- [Supplied material]:

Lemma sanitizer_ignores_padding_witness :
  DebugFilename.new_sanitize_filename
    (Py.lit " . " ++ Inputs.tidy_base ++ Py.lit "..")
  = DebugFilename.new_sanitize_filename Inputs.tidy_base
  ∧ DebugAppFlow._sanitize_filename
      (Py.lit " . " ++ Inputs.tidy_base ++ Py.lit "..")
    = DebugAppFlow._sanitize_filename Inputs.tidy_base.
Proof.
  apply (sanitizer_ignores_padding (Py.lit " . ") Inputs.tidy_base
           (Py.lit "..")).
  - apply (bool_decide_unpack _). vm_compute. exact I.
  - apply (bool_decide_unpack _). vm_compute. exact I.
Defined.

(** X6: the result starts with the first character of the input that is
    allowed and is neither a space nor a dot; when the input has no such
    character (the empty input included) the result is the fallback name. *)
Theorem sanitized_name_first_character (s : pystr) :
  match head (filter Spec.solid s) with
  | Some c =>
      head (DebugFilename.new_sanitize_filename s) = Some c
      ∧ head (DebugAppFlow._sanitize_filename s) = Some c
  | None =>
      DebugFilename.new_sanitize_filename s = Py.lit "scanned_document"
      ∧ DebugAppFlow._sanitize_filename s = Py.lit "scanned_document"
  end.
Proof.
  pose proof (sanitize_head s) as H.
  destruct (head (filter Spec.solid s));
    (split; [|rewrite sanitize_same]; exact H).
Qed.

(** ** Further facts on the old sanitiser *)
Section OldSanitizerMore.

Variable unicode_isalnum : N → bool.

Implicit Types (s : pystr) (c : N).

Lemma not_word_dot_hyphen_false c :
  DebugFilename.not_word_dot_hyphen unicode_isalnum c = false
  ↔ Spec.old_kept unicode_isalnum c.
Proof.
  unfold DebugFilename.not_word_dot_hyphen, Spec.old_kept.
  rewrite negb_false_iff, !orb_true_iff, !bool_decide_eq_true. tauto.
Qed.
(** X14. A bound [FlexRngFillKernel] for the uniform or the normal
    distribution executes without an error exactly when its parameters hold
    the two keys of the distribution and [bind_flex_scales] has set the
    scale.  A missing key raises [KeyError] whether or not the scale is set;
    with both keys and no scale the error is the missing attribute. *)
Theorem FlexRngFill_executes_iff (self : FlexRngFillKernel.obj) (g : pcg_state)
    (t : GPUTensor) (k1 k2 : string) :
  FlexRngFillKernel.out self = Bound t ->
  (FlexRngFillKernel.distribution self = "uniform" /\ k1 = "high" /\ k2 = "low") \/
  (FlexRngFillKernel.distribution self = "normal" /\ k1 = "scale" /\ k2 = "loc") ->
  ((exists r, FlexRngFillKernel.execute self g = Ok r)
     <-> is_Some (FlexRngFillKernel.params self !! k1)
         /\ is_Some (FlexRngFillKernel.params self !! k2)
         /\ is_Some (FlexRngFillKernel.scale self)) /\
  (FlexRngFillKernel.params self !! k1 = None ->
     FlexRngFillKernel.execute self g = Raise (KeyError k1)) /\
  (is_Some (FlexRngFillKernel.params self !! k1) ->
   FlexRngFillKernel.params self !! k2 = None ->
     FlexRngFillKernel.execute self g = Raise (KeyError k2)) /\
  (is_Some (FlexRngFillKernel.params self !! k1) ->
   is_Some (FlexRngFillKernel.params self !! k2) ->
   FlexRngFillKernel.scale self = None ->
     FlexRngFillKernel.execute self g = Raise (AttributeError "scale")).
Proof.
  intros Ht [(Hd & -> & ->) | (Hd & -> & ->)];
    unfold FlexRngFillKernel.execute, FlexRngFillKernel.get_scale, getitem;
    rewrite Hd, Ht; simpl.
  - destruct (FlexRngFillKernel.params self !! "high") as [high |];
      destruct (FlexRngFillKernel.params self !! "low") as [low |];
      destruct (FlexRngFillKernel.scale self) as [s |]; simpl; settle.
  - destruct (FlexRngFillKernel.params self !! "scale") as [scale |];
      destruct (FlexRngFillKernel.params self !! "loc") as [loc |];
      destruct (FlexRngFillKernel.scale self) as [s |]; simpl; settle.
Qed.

- [What to work on]: Count the lines in the preceding entries that contain the string "keys", and state only the resulting number.

- [Reply to the exercise]: 2